I find a podcast called ‘mindset change’ soothing

Appreciate this.

I've got a list of resources I am working through. Although not specifically about sober/alcohol, I am currently reading/listening to Atomic habits which is making tiny inroads in making me think about my behaviours (good and bad)

Gosh this is bloody hard!

OP posts:
FusionChefGeoff · 27/11/2023 17:42

That is bloody marvellous news.

Alcohol has got you beat; you can't do it so get some help.

Make sure you connect with some other women at the meeting - get their numbers and then use them!

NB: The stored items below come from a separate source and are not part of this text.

(* ===== verification/PhysDrop.v ===== *)
(** * kmem: memory objects come and go *)

From S2P Require Import Prelude Ksc Bytes Paging Umio Phys PhysInv PhysCommit PhysClone.
Import Errno Umio Ph.

(** ** An object nobody links to goes *)
Section Delete.
Context {T : Type} `{IoT : Io T} `{BT : !Backing T}.
Variables (rank : nat -> nat) (h : heap T) (x : nat).
Hypothesis Hw : wf rank h.
Hypothesis Hno : forall d, ~ child (physs h) x d.
Notation h' := (set_physs (delete x (physs h)) h).

Lemma delete_at y yph : physs h' !! y = Some yph <-> y <> x /\ physs h !! y = Some yph.
Proof. cbn. rewrite lookup_delete_Some. naive_solver. Qed.
Lemma delete_child q d : child (physs h') q d -> child (physs h) q d.
Proof. intros (dph & Hd & Hl). apply delete_at in Hd as [_ Hd]. by exists dph. Qed.
Lemma delete_needs i d : needs (physs h') i d -> needs (physs h) i d.
Proof.
  induction 1 as [d dph Hd Hb Hf|d dph e Hd Hf Hc Hn IH]; apply delete_at in Hd as [_ Hd]; [by eapply needs_leaf|].
  eapply needs_up; [done|done|by apply delete_child|done].
Qed.
Lemma delete_entry y i fi : entry (physs h') y i fi -> entry (physs h) y i fi.
Proof. intros (yph & Hy & Hf). apply delete_at in Hy as [_ Hy]. by exists yph. Qed.
Lemma delete_looks y j s : looks (physs h) y j s -> y <> x -> looks (physs h') y j s.
Proof.
  induction 1 as [y yph j fj t Hy Hf Ht|y yph j q s Hy Hf Hpar Hq IH|y yph j b Hy Hf Hpar|y yph j Hy Hf Hpar]; intros Hne.
  - eapply looks_own; [by apply delete_at|done|done].
  - eapply looks_up; [by apply delete_at|done|done|]. apply IH. intros ->. destruct (Hno y). by exists yph.
  - eapply looks_back; [by apply delete_at|done|done].
  - eapply looks_zero; [by apply delete_at|done|done].
Qed.
Lemma delete_sees y j bs : y <> x -> sees h y j bs -> sees h' y j bs.
Proof. intros Hne (s & Hs & Hb). exists s. split; [by apply delete_looks|done]. Qed.
Lemma delete_wf : wf rank h'.
Proof.
  constructor.
  - intros y yph Hy. apply delete_at in Hy as [Hne Hy]. pose proof (wf_link _ _ Hw _ _ Hy) as Hl. unfold link_ok in *.
    destruct (parent yph) as [[q s e|b]|] eqn:E; [|done|done]. destruct Hl as (-> & -> & Hr & qph & Hq & Hb). split_and!; try done.
    exists qph. split; [|done]. apply delete_at. split; [|done]. intros ->. destruct (Hno y). by exists yph.
  - intros y yph i fi Hy Hf. apply delete_at in Hy as [_ Hy]. exact (wf_state _ _ Hw _ _ _ _ Hy Hf).
  - intros y i fi y' i' fi' f H1 H2. apply (wf_linear _ _ Hw); by apply delete_entry.
  - intros q a b c H1 H2 H3. apply (wf_two _ _ Hw q); by apply delete_child.
  - intros q i fi f l a b He Hu H1 H2 N1 N2. eapply (wf_unique _ _ Hw q i fi f l); [by apply delete_entry|done|by apply delete_child|by apply delete_child|by apply delete_needs|by apply delete_needs].
  - apply (wf_zero _ _ Hw).
  - intros y i fi He. eapply (wf_index _ _ Hw). by apply delete_entry.
Qed.
End Delete.

Section Drop.
Context {T : Type} `{IoT : Io T} `{BT : !Backing T}.

Lemma count_none (h : heap T) q d : count h q = O -> ~ child (physs h) q d.
Proof.
  intros Hc (dph & Hd & Hl). apply elem_of_map_to_list in Hd. unfold count in Hc. apply nil_length_inv in Hc.
  assert (Hin : In (d, dph) (List.filter (fun x => links_to q x.2) (map_to_list (physs h)))).
  { apply filter_In. split; [by apply list_elem_of_In|]. unfold links_to. cbn. rewrite Hl. apply Nat.eqb_refl. }
  by rewrite Hc in Hin.
Qed.

(** Without [p], and perhaps without some branches. *)
Definition without (p : nat) (h h' : heap T) : Prop :=
  physs h' !! p = None /\ h' = set_physs (physs h') h /\
  forall x xph, physs h !! x = Some xph -> branch xph = false -> x <> p ->
    physs h' !! x = Some xph /\ forall j bs, sees h x j bs -> sees h' x j bs.

Lemma release_ok rank n p (h0 : heap T) : forall h pr,
  wf rank h -> without p h0 h -> (match pr with Some (PPhys q _ _) => (rank q + 1 < n)%nat /\ q <> p /\ exists qph, physs h !! q = Some qph /\ branch qph = true | _ => (0 < n)%nat end) ->
  exists h', release n pr h = Some (Ok tt, h') /\ wf rank h' /\ without p h0 h'.
Proof.
  induction n as [|n IH]; intros h pr Hw Hwo Hpr; [destruct pr as [[]|]; lia|].
  destruct pr as [[q s e|b]|]; [|by exists h..]. destruct Hpr as (Hr & Hqp & qph & Hq & Hqb). cbn [release].
  unfold mbind, PT_bind at 1, hget. destruct (Nat.eqb_spec (count h q) 0) as [Hc|Hc]; [|by exists h].
  unfold get_phys, hget, hput, pt_opt, mbind, PT_bind. rewrite Hq. cbn [pt_res unwrap].
  assert (Hno : forall d, ~ child (physs h) q d) by (intros d; by apply count_none).
  set (h1 := set_physs (delete q (physs h)) h). assert (Hw1 : wf rank h1) by (by apply delete_wf).
  apply IH; [done| |].
  - destruct Hwo as (Hp & Hrest & Hx). split_and!.
    + cbn. rewrite lookup_delete_None. by right.
    + unfold h1. by rewrite Hrest.
    + intros x xph Hx0 Hb Hne. destruct (Hx x xph Hx0 Hb Hne) as [Hx1 Hs]. assert (x <> q) by congruence.
      split; [cbn; by rewrite lookup_delete_ne|]. intros j bs Hj. apply delete_sees; [done|done|by apply Hs].
  - pose proof (wf_link _ _ Hw _ _ Hq) as Hl. unfold link_ok in Hl. destruct (parent qph) as [[r s' e'|b]|] eqn:E; [|lia|lia].
    destruct Hl as (-> & -> & Hrk & rph & Hrp & Hrb). split_and!; [lia|intros ->; destruct Hwo; congruence|].
    exists rph. split; [|done]. cbn. rewrite lookup_delete_ne; [done|intros ->; lia].
Qed.

Lemma drop_ok rank n p (h : heap T) ph :
  wf rank h -> physs h !! p = Some ph -> branch ph = false -> flusher ph = None -> (rank p < n)%nat ->
  exists h', drop_phys n p h = Some (Ok tt, h') /\ wf rank h' /\ without p h h'.
Proof.
  intros Hw Hp Hb Hfl Hn. set (h1 := set_physs (delete p (physs h)) h).
  assert (Hno : forall d, ~ child (physs h) p d) by (intros d Hd; destruct (child_branch _ _ _ _ Hw Hd) as (q & Hq & ?); congruence).
  destruct (release_ok rank n p h h1 (parent ph)) as (h' & E & Hw' & Hwo).
  - by apply delete_wf.
  - split_and!; [cbn; apply lookup_delete_eq|done|]. intros x xph Hx Hxb Hne. split; [cbn; by rewrite lookup_delete_ne|].
    intros j bs. by apply delete_sees.
  - pose proof (wf_link _ _ Hw _ _ Hp) as Hl. unfold link_ok in Hl. destruct (parent ph) as [[q s e|b]|]; [|lia|lia].
    destruct Hl as (-> & -> & Hrk & qph & Hq & Hqb). split_and!; [lia|intros ->; lia|]. exists qph. split; [|done].
    cbn. rewrite lookup_delete_ne; [done|intros ->; lia].
  - exists h'. split; [|done]. unfold drop_phys, get_phys, hget, hput, pt_opt, mbind, PT_bind. rewrite Hp. cbn [pt_res unwrap]. rewrite Hfl. cbn.
    rewrite Hp. cbn. exact E.
Qed.
End Drop.

(** ** A new object *)
Section Add.
Context {T : Type} `{IoT : Io T} `{BT : !Backing T}.
Variables (rank : nat -> nat) (h : heap T) (c : nat) (cph : Phys).
Hypothesis Hw : wf rank h.
Hypothesis Hc : physs h !! c = None.
Hypothesis Hnew : branch cph = false /\ frames cph = ∅ /\ match parent cph with Some (PPhys _ _ _) => False | Some (PBackend b) => is_Some (backs h !! b) | None => True end.
Notation h' := (set_physs (<[c := cph]> (physs h)) h).

Lemma add_at y yph : physs h' !! y = Some yph <-> (y = c /\ yph = cph) \/ (y <> c /\ physs h !! y = Some yph).
Proof. cbn. rewrite lookup_insert_Some. naive_solver. Qed.
Lemma add_old y yph : physs h !! y = Some yph -> physs h' !! y = Some yph.
Proof. intros Hy. apply add_at. right. split; [congruence|done]. Qed.
Lemma add_child q d : child (physs h') q d -> child (physs h) q d.
Proof.
  intros (dph & Hd & Hl). apply add_at in Hd as [[-> ->]|[_ Hd]]; [|by exists dph]. destruct Hnew as (_ & _ & Hp). by rewrite Hl in Hp.
Qed.
Lemma add_entry y i fi : entry (physs h') y i fi -> entry (physs h) y i fi.
Proof.
  intros (yph & Hy & Hf). apply add_at in Hy as [[-> ->]|[_ Hy]]; [|by exists yph]. destruct Hnew as (_ & Hfs & _). by rewrite Hfs in Hf.
Qed.
Lemma add_needs i d : needs (physs h') i d -> d <> c -> needs (physs h) i d.
Proof.
  induction 1 as [d dph Hd Hb Hf|d dph e Hd Hf He Hn IH]; intros Hne; apply add_at in Hd as [[? _]|[_ Hd]]; try done; [by eapply needs_leaf|].
  apply add_child in He. eapply needs_up; [done|done|exact He|]. apply IH. intros ->. destruct He as (? & ? & _). congruence.
Qed.
Lemma add_sees y j bs : sees h y j bs -> sees h' y j bs.
Proof.
  intros (s & Hs & Hb). exists s. split; [|done]. clear Hb. induction Hs; [eapply looks_own|eapply looks_up|eapply looks_back|eapply looks_zero]; eauto using add_old.
Qed.
Lemma add_wf : wf rank h'.
Proof.
  assert (Hcc : forall q d, child (physs h) q d -> d <> c) by (intros q d (dph & Hd & _) ->; congruence).
  constructor.
  - intros y yph Hy. unfold link_ok. apply add_at in Hy as [[-> ->]|[Hne Hy]].
    + destruct Hnew as (_ & _ & Hp). by destruct (parent cph) as [[]|].
    + pose proof (wf_link _ _ Hw _ _ Hy) as Hl. unfold link_ok in Hl. destruct (parent yph) as [[q s e|b]|]; [|done|done].
      destruct Hl as (-> & -> & Hr & qph & Hq & Hb). split_and!; try done. exists qph. split; [by apply add_old|done].
  - intros y yph i fi Hy Hf. apply add_at in Hy as [[-> ->]|[_ Hy]]; [|exact (wf_state _ _ Hw _ _ _ _ Hy Hf)].
    destruct Hnew as (_ & Hfs & _). by rewrite Hfs in Hf.
  - intros y i fi y' i' fi' f H1 H2. apply (wf_linear _ _ Hw); by apply add_entry.
  - intros q a b d H1 H2 H3. apply (wf_two _ _ Hw q); by apply add_child.
  - intros q i fi f l a b He Hu H1 H2 N1 N2. apply add_child in H1, H2.
    eapply (wf_unique _ _ Hw q i fi f l); [by apply add_entry|done|done|done|apply add_needs; [done|by eapply Hcc]|apply add_needs; [done|by eapply Hcc]].
  - apply (wf_zero _ _ Hw).
  - intros y i fi He. eapply (wf_index _ _ Hw). by apply add_entry.
Qed.
Lemma add_pres : pres h h'.
Proof. split; [done|]. intros x xph Hx Hb. exists xph. split; [by apply add_old|]. split_and!; try done. intros j bs. apply add_sees. Qed.
End Add.

Section New.
Context {T : Type} `{IoT : Io T} `{BT : !Backing T}.
Lemma new_id_none (h : heap T) : physs h !! new_id h = None.
Proof. apply (not_elem_of_dom (D := gset nat)). apply is_fresh. Qed.
Lemma phys_new_ok rank (h : heap T) c : wf rank h ->
  exists p h', new c h = Some (Ok p, h') /\ wf rank h' /\ pres h h' /\ physs h !! p = None /\ forall j, sees h' p j zeros.
Proof.
  intros Hw. set (ph := mk_phys false None ∅ 0 c None). pose proof (new_id_none h) as Hn.
  assert (Hph : branch ph = false /\ frames ph = ∅ /\ match parent ph with Some (PPhys _ _ _) => False | Some (PBackend b) => is_Some (backs h !! b) | None => True end) by done.
  exists (new_id h), (set_physs (<[new_id h := ph]> (physs h)) h). split; [done|].
  split_and!; [by eapply add_wf, Hph|by eapply add_pres|done|].
  intros j. exists SZero. split; [|done]. eapply looks_zero; [apply lookup_insert_eq|done|done].
Qed.
Lemma with_backend_ok rank (h : heap T) b o pos c : wf rank h -> backs h !! b = Some o ->
  exists p h', with_backend b pos c h = Some (Ok p, h') /\ wf rank h' /\ pres h h' /\ physs h !! p = None /\
    forall j, sees h' p j (pad (drop (Z.to_nat (j * PAGE_SIZE)) (file o))).
Proof.
  intros Hw Hb. set (ph := mk_phys false (Some (PBackend b)) ∅ pos c (if negb c then Some (mk_flusher b 0) else None)). set (h1 := set_queue b [] h).
  assert (Hw1 : wf rank h1) by (eapply outside_wf; [exact Hw|done|done|]; intros k x Hk; by exists x).
  assert (Hn : physs h1 !! new_id h1 = None) by apply new_id_none.
  assert (Hph : branch ph = false /\ frames ph = ∅ /\ match parent ph with Some (PPhys _ _ _) => False | Some (PBackend b) => is_Some (backs h1 !! b) | None => True end) by (split_and!; [done|done|by exists o]).
  exists (new_id h1), (set_physs (<[new_id h1 := ph]> (physs h1)) h1). split; [done|].
  split_and!; [by eapply add_wf| |done|].
  - eapply pres_trans; [|by eapply add_pres]. apply pres_outside; [done|done|]. intros x j bs. apply outside_sees; [done|done|]. intros k y Hk. by exists y.
  - intros j. exists (SBack b j). split; [eapply looks_back; [apply lookup_insert_eq|done|done]|]. cbn. by rewrite Hb.
Qed.
End New.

Part of everyone's own recovery is helping other alcoholics so they will be THRILLED to help you.

I spent hours on the phone to other sober members when I first joined.

theemmadilemma · 27/11/2023 17:42

Op, in case it's useful and you're not aware of this service... My local substance abuse counsellors were ex addicts which made it super easy to be open.

I've been sober since Sept 2019, and have never looked back....

However I would highly recommend he seek free NHS assistance.

You can in fact have a free (bar prescription costs) at home detox/rehab on the NHS.

You have to refer to your local substance abuse centre. Some will let you self refer, some may require Dr referal.

They should be able to offer support.

You can find them here www.nhs.uk/Service-Search/find-an-alcohol-addiction-service/location.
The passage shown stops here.